The emperor may not have any clothes on, but don’t try to tell that to congressional Republicans or you may get subpoenaed.
The majority party seems dead set on protecting President-Elect Donald Trump at every turn, and that has Democrats worried that the White House and cabinet secretaries will be given a pass for glaring conflicts of interest and even outright wrongdoing.
During the first week of the 115th Congress rank and file Republicans unsuccessfully tried to strip the independent Office of Congressional Ethics of many of its powers to police lawmakers, this week a House member called on CNN to fire Jim Acosta for questioning Trump during his first press conference in months, and now the Chairman of the House Oversight Committee is going after the head of an independent government watchdog for being critical of president-elect Donald Trump’s refusal to divest his business interests.
Rep. Jason Chaffetz (R-Utah) is known for his dogged pursuit of Hillary Clinton and for leading other partisan witch hunts from his perch as the top Republican investigator in Congress, but without a Democrat to pursue the conservative firebrand is taking aim at a government official.
With Trump readying to move into the White House, Chaffetz has called on Walter Shaub, director of the Office of Government Ethics, to come in for a private deposition before Republican staffers on his committee.
Shaub publicly criticized Trump this week over his newly unveiled plan to put his sons in charge of his business empire while he runs the free world—a scheme the ethics watchdog called “meaningless.” But Chaffetz blames Shaub for publicly airing his grievances with the incoming president.
“His requirement under the law is to do financial disclosures—to that extent it seems he’s done that,” Chaffetz told The Daily Beast. “If somebody thinks that there’s been a violation of law, they should share that with us. But mostly it’s just been a lot of fluttering about something that’s not required by law. The president has broad exemptions.”
Democrats argue Chaffetz is setting a dangerous precedent by trying to silence and intimidate an independent ethics watchdog whose agency is up for reauthorization this year.

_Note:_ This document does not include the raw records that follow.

(** C7, as the script has it: on a file that holds a text as UTF-8,
    [processedSize] is never above [totalSize]; and after any number [k] of
    chunks of a run, when the next chunk changes [lastLoggedProgress], the
    new value is an integer, the floor of the progress that the script
    computes in doubles, and while fewer than 2^44 bytes are through it is
    not above floor (100 * processedSize / totalSize) at that moment. *)
Theorem processedSize_and_lastLoggedProgress_bounded k cuts fs content :
  fs !! inputFile = Some content →
  let size := N.of_nat (length content) in
  let w := after_chunks k cuts fs size in
  let w' := after_chunks (S k) cuts fs size in
  stat inputFile fs = Some (totalSize (vars w))
  ∧ (lastLoggedProgress (vars w') ≠ lastLoggedProgress (vars w) →
     ∃ z, lastLoggedProgress (vars w') = int z
          ∧ Math_floor (progress (vars w')) = int z
          ∧ ((Z.of_N (processedSize (vars w')) < 2 ^ 44)%Z →
             (z ≤ percent (processedSize (vars w')) (totalSize (vars w')))%Z))
  ∧ ∀ text,
      well_formed text = true →
      content = Buffer_from text →
      (processedSize (vars w) <= totalSize (vars w))%N.
Proof.
  intros Hfile size w w'.
  pose proof (stat_Some _ _ _ Hfile) as Hstat. fold size in Hstat.
  assert (Ht : totalSize (vars w) = size) by apply after_chunks_totalSize.
  split; [rewrite Ht; assumption |]. split.
  - intros Hchanged.
    destruct (readChunks cuts (createReadStream inputFile fs) !! k)
      as [s|] eqn:Hs.
    2: { exfalso. apply Hchanged. unfold w', w.
         rewrite (after_chunks_end _ _ _ _ Hs). reflexivity. }
    assert (Hpos : (0 < totalSize (vars w))%N).
    { rewrite Ht. destruct (N.eq_dec size 0%N) as [E|E]; [| lia].
      rewrite E in Hstat. rewrite (no_bytes_no_chunks _ _ Hstat) in Hs.
      discriminate Hs. }
    destruct (after_chunks_reports k cuts fs size Hstat)
      as (_ & _ & _ & _ & _ & l & Hl).
    fold w in Hl.
    assert (Hw' : w' = pipe_chunk s w) by (apply after_chunks_S; assumption).
    assert (Ht' : totalSize (vars w') = totalSize (vars w)).
    { unfold w', w. rewrite !after_chunks_totalSize. reflexivity. }
    exists (reached (processedSize (vars w')) (totalSize (vars w'))).
    split; [| split].
    + rewrite Ht'. revert Hchanged. rewrite Hw'.
      rewrite pipe_chunk_eq, (transform_reached _ _ l Hpos Hl). cbv zeta.
      destruct (Z.leb_spec (l + 10)
                  (reached (processedSize (vars w)
                            + N.of_nat (length (Buffer_from s)))
                           (totalSize (vars w)))) as [Hz|Hz];
        cbn [vars fst lastLoggedProgress processedSize]; intros Hchanged.
      * reflexivity.
      * exfalso. apply Hchanged. symmetry. assumption.
    + apply Math_floor_progress. rewrite Ht'. exact Hpos.
    + intros Hp. apply reached_near_percent; [rewrite Ht'; exact Hpos | exact Hp].
  - intros text Hwf Htext. subst content.
    destruct (after_chunks_processedSize k cuts fs text Hwf Hfile size)
      as (done & rest & Hsplit & _ & Hp).
    fold w in Hp. rewrite Hp, Ht. unfold size.
    rewrite Hsplit, Buffer_from_app, length_app. lia.
Qed.

(** C8: the input of twelve bytes and two lines, read as the two chunks of
    six characters: the output file holds the text in capitals,
    [processedLines] ends at 2, the summary gives 2 lines, the completion is
    logged once and no error is logged. *)
Theorem hello_world_run :
  let w := main [6%positive] {[ inputFile := hello_world ]} in
  readChunks [6%positive] (createReadStream inputFile {[ inputFile := hello_world ]})
  = [[104; 101; 108; 108; 111; 10]; [119; 111; 114; 108; 100; 10]]%N
  ∧ stat inputFile {[ inputFile := hello_world ]} = Some 12%N
  ∧ files w !! outputFile = Some HELLO_WORLD
  ∧ processedLines (vars w) = 2%N
  ∧ LogTotalLines 2 ∈ console w
  ∧ length (filter (λ e, is_complete e = true) (console w)) = 1
  ∧ filter (λ e, is_error e = true) (console w) = [].
Proof.
  cbv zeta. repeat split; try (vm_compute; reflexivity).
  vm_compute. do 3 right. left.
Qed.

(** C9: [processedLines] ends at the number of line feeds of the whole
    text of the input, however the reads cut it; and a run on the same text
    with every carriage return taken out ends at the same number: a
    carriage return counts for nothing, alone or before a line feed. *)
Theorem processedLines_counts_line_feeds cuts cuts' fs fs' content content' :
  fs !! inputFile = Some content →
  fs' !! inputFile = Some content' →
  toString content' = filter (λ c, c ≠ CR) (toString content) →
  processedLines (vars (main cuts fs))
  = N.of_nat (occurrences LF (toString content))
  ∧ processedLines (vars (main cuts' fs)) = processedLines (vars (main cuts fs))
  ∧ processedLines (vars (main cuts' fs')) = processedLines (vars (main cuts fs)).
Proof.
  intros Hfile Hfile' Htext.
  destruct (main_counters cuts fs content Hfile) as (_ & _ & Hn).
  destruct (main_counters cuts' fs content Hfile) as (_ & _ & Hn').
  destruct (main_counters cuts' fs' content' Hfile') as (_ & _ & Hn'').
  rewrite Hn, Hn', Hn'', Htext, occurrences_without_CR. auto.
Qed.

(** C10, as the script has it: in every run, the percentages logged are
    integers of 10 or more, so 0 is never logged, and each is at least ten
    above the one before it; and as soon as a message has been logged, the
    progress that the script computes in doubles is 10 or more, which
    means, while fewer than 2^44 bytes are through, that [processedSize] is
    at least ten hundredths of the size. *)
Theorem no_report_before_ten_percent cuts fs :
  ∃ zs : list Z,
    reports (console (main cuts fs)) = map int zs
    ∧ Forall (λ z, (10 ≤ z)%Z) zs
    ∧ ascending 0 zs
    ∧ ∀ k size,
        stat inputFile fs = Some size →
        reports (console (after_chunks k cuts fs size)) ≠ [] →
        (10 ≤ reached (processedSize (vars (after_chunks k cuts fs size))) size)%Z
        ∧ ((Z.of_N (processedSize (vars (after_chunks k cuts fs size))) < 2 ^ 44)%Z →
           (10 * Z.of_N size
            ≤ 100 * Z.of_N (processedSize (vars (after_chunks k cuts fs size))))%Z).
Proof.
  assert (Hlater : ∀ k size,
    stat inputFile fs = Some size →
    reports (console (after_chunks k cuts fs size)) ≠ [] →
    (10 ≤ reached (processedSize (vars (after_chunks k cuts fs size))) size)%Z
    ∧ ((Z.of_N (processedSize (vars (after_chunks k cuts fs size))) < 2 ^ 44)%Z →
       (10 * Z.of_N size
        ≤ 100 * Z.of_N (processedSize (vars (after_chunks k cuts fs size))))%Z)).
  { intros k size Hstat Hlogged.
    destruct (after_chunks_reports k cuts fs size Hstat)
      as (zs & Hr & Ha & Hb & Hpos & _).
    destruct zs as [|z zs]; [rewrite Hr in Hlogged; contradiction |].
    assert (Hsize : (0 < size)%N) by (apply Hpos; discriminate).
    assert (H10 : (10 ≤ reached (processedSize (vars (after_chunks k cuts fs size)))
                                size)%Z).
    { destruct Ha as [Hz _]. inversion Hb; subst. lia. }
    split; [exact H10 |]. intros Hp.
    apply percent_ge; [exact Hsize |].
    pose proof (reached_near_percent _ size Hsize Hp). lia. }
  destruct (stat inputFile fs) as [size|] eqn:Hstat.
  - rewrite (main_after_chunks _ _ _ Hstat), reports_on_finish.
    destruct (after_chunks_reports
                (length (readChunks cuts (createReadStream inputFile fs)))
                cuts fs size Hstat) as (zs & Hr & Ha & _).
    exists zs. repeat split; try assumption.
    + apply ascending_lower in Ha.
      eapply Forall_impl; [exact Ha |]. cbn. intros. lia.
    + apply Hlater; assumption.
    + apply Hlater; assumption.
  - exists []. unfold main. rewrite stat_createWriteStream, Hstat. cbn.
    split; [reflexivity |]. split; [constructor |]. split; [constructor |].
    intros k size Hsize. discriminate Hsize.
Qed.

(** ** More of the script

    *** What a run leaves on the console and in the files *)

Lemma reported_lines_app log1 log2 :
  reported_lines (log1 ++ log2) = reported_lines log1 ++ reported_lines log2.
Proof. unfold reported_lines. apply flat_map_app. Qed.

(** The transform logs nothing and leaves [lastLoggedProgress], or logs one
    message with the new [lastLoggedProgress] and the new [processedLines]. *)
Lemma transform_log_cases chunk st :
  ((transform chunk st).2 = []
   ∧ lastLoggedProgress (transform chunk st).1.1 = lastLoggedProgress st)
  ∨ (transform chunk st).2
    = [LogProgress (lastLoggedProgress (transform chunk st).1.1)
                   (processedLines (transform chunk st).1.1)].
Proof.
  unfold transform. destruct (js_ge _ _); [right | left]; cbn; auto.
Qed.

Lemma pipe_processedLines_mono chunks w :
  (processedLines (vars w) <= processedLines (vars (pipe chunks w)))%N.
Proof.
  revert w. induction chunks as [|s chunks IH]; intros w; [cbn; lia |].
  cbn [pipe]. etransitivity; [| apply IH].
  rewrite pipe_chunk_eq. cbn [vars]. rewrite transform_processedLines. lia.
Qed.

Lemma pipe_processedSize_mono chunks w :
  (processedSize (vars w) <= processedSize (vars (pipe chunks w)))%N.
Proof. rewrite pipe_processedSize. lia. Qed.

(** What a stretch of chunks adds to the console. *)
Lemma pipe_log chunks w :
  ∃ log,
    console (pipe chunks w) = console w ++ log
    ∧ Forall (λ e, is_progress e = true) log
    ∧ length log ≤ length chunks
    ∧ Forall (λ n, (processedLines (vars w) <= n)%N
                   ∧ (n <= processedLines (vars (pipe chunks w)))%N)
             (reported_lines log)
    ∧ StronglySorted N.le (reported_lines log)
    ∧ lastLoggedProgress (vars (pipe chunks w))
      = default (lastLoggedProgress (vars w)) (last (reports log)).
Proof.
  revert w. induction chunks as [|s chunks IH]; intros w.
  { exists []. cbn. rewrite app_nil_r. repeat split; constructor. }
  cbn [pipe]. destruct (IH (pipe_chunk s w)) as (log & Hc & Hp & Hn & Hl & Hs & Hlast).
  pose proof (pipe_processedLines_mono chunks (pipe_chunk s w)) as Hmono.
  set (r := transform (Buffer_from s) (vars w)).
  assert (Hcw : console (pipe_chunk s w) = console w ++ r.2)
    by (rewrite pipe_chunk_eq; reflexivity).
  assert (Hvw : vars (pipe_chunk s w) = r.1.1)
    by (rewrite pipe_chunk_eq; reflexivity).
  rewrite Hcw in Hc. rewrite Hvw in Hl, Hlast, Hmono.
  assert (Hstep : (processedLines (vars w) <= processedLines r.1.1)%N).
  { unfold r. rewrite transform_processedLines. lia. }
  exists (r.2 ++ log). split; [rewrite Hc, app_assoc; reflexivity |].
  destruct (transform_log_cases (Buffer_from s) (vars w)) as [[E El]|E];
    fold r in E; try fold r in El; rewrite E.
  - cbn [app length]. rewrite Hlast, El.
    repeat split; try assumption; [lia |].
    eapply Forall_impl; [exact Hl |]. cbn. intros n [? ?]. split; lia.
  - cbn [app length reported_lines flat_map reports]. fold (reported_lines log).
    fold (reports log). split; [constructor; [reflexivity | assumption] |].
    split; [lia |]. split; [| split].
    + constructor; [split; [assumption | exact Hmono] |].
      eapply Forall_impl; [exact Hl |]. cbn. intros n [? ?]. split; lia.
    + constructor; [assumption |].
      eapply Forall_impl; [exact Hl |]. cbn. intros n [? ?]. assumption.
    + rewrite Hlast. destruct (reports log) as [|v vs] eqn:Ev; [reflexivity |].
      destruct (last (v :: vs)) as [v'|] eqn:El.
      * rewrite (last_cons _ (v :: vs)), El. reflexivity.
      * apply last_None in El. discriminate El.
Qed.

(** X1: a run writes to the output file alone: the input file and every
    other file are after the run what they were before it, whether the
    probe fails or not. *)
Theorem only_the_output_file_is_written cuts fs path :
  path ≠ outputFile → files (main cuts fs) !! path = fs !! path.
Proof.
  intros Hne. unfold main.
  assert (Hcreate : createWriteStream outputFile fs !! path = fs !! path).
  { unfold createWriteStream. apply lookup_insert_ne.
    intros E. apply Hne. symmetry. exact E. }
  destruct (stat inputFile (createWriteStream outputFile fs)); cbn [files on_finish].
  - rewrite pipe_other_files by assumption. exact Hcreate.
  - exact Hcreate.
Qed.

(** X2: what the output file held before the run is of no consequence:
    the run on a file system with any old output file is the run on the
    file system without it, console, variables and files alike. *)
Theorem old_output_is_discarded cuts fs old :
  main cuts (<[outputFile := old]> fs) = main cuts fs.
Proof.
  unfold main, createReadStream, createWriteStream.
  rewrite insert_insert_eq.
  rewrite lookup_insert_ne by discriminate. reflexivity.
Qed.

(** X3: in a run whose probe succeeds and whose reads and writes do not
    fail, as are all runs here, the console holds progress messages, at
    most one for each chunk, and then the three messages of [finish], the
    total of lines being [processedLines] at the end. *)
Theorem console_of_a_streamed_run cuts fs size :
  stat inputFile fs = Some size →
  ∃ log,
    console (main cuts fs)
    = log ++ [LogComplete; LogTotalLines (processedLines (vars (main cuts fs)));
              LogElapsed]
    ∧ Forall (λ e, is_progress e = true) log
    ∧ length log ≤ length (readChunks cuts (createReadStream inputFile fs)).
Proof.
  intros Hstat. rewrite (main_streams _ _ _ Hstat).
  destruct (pipe_log (readChunks cuts (createReadStream inputFile fs))
                     (start size (createWriteStream outputFile fs)))
    as (log & Hc & Hp & Hn & _).
  cbn [start console app] in Hc.
  exists log. unfold on_finish. cbn [console vars]. rewrite Hc.
  split; [reflexivity |]. split; assumption.
Qed.

(** X4: the numbers of lines in the progress messages of a run never
    decrease from one message to the next, and none is above the total the
    run ends with. *)
Theorem progress_lines_ascend cuts fs :
  StronglySorted N.le (reported_lines (console (main cuts fs)))
  ∧ Forall (λ n, (n <= processedLines (vars (main cuts fs)))%N)
           (reported_lines (console (main cuts fs))).
Proof.
  unfold main.
  destruct (stat inputFile (createWriteStream outputFile fs)) as [size|];
    [| cbn; split; constructor].
  destruct (pipe_log (readChunks cuts (createReadStream inputFile fs))
                     (start size (createWriteStream outputFile fs)))
    as (log & Hc & _ & _ & Hl & Hs & _).
  cbn [start console app] in Hc.
  unfold on_finish. cbn [console vars].
  rewrite Hc, reported_lines_app. cbn. rewrite app_nil_r.
  split; [assumption |].
  eapply Forall_impl; [exact Hl |]. cbn. intros n [_ H]. exact H.
Qed.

“That’s hogwash,” Chaffetz added. “It’s silly. They’re trying to make it highly political. I just want to simply talk to him about what is his role and responsibility. I worry that he’s offering ethical conclusions for material he’s never looked at.”
Chaffetz said he’s hoping he doesn’t have to subpoena Shaub, but said he’s willing to if the director refuses to come in for questioning on his own. Democrats are ringing their hands at the thought of getting a chance to publicly question Shaub about Trump’s vast web of potential conflicts of interest.
“Go ahead and subpoena him. Let’s have that hearing. I’m all for it. We’ve been asking for hearings on conflicts,” Rep. Gerry Connolly told The Daily Beast, before adding that the pass Trump is getting from the GOP is unprecedented. “If you want to now call ethical vetting a partisan issue, then we’re really at a new low.”
Connolly argued it’s better for Trump and the GOP to listen to Shaub rather than attack him for doing his job, because Democrats are promising to keep Trump’s vast holding in the public eye until the 2018 midterm elections.
“He can trumpet it all he wants right now and his Republican enablers up here can sycophantically rationalize it away, but it can only get you in trouble,” Connolly added. “What it risks is tainting the legitimacy of almost every decision he makes because we’re going to find a conflict in almost everything he does and says,”
With Chaffetz going after the government watchdog, Democrats on the Oversight Committee are trying to go around him and look for sympathetic Republicans to help them hold Trump to account.
This week Rep. Elijah Cummings (D-Md.), the Democratic leader on the oversight panel, and the top Democrats on every House committee sent a letter to Speaker Ryan, effectively going over Chaffetz’s head, requesting that the GOP leader help Democrats investigate any potential conflicts of interests with the incoming president’s global business holdings, especially any ties he has to Russia.
“We don’t know what he owns. We don’t know who he owes money to,” Cummings said after Trump’s press conference this week. “We need his tax returns, which he promised a long time ago. We need to know about his business investments, and his income streams—wherever they may be coming from.”
Some of Trump’s cabinet nominees have been slowed down in the Senate for not filling out all the material required by the Office of Government Ethics, which Democrats argue should serve as a warning to the new administration.
“This is the blind spot that the incoming president and his administration seem to have,” Rep. John Sarbanes (D-Md.) told reporters at the Capitol. And he said he fears the president may have divided loyalties if he doesn’t completely divest his business interests.
“If he continues to retain ownership, which he does according to this so called plan, the danger persists that when he goes to make a decision, instead of making it with the interests of the public and the country in mind, somewhere in his brain, he may be affected by the potential that that decision could enhance or harm his business interests,” Sarbanes argued. “So he’s operating with divided loyalties.”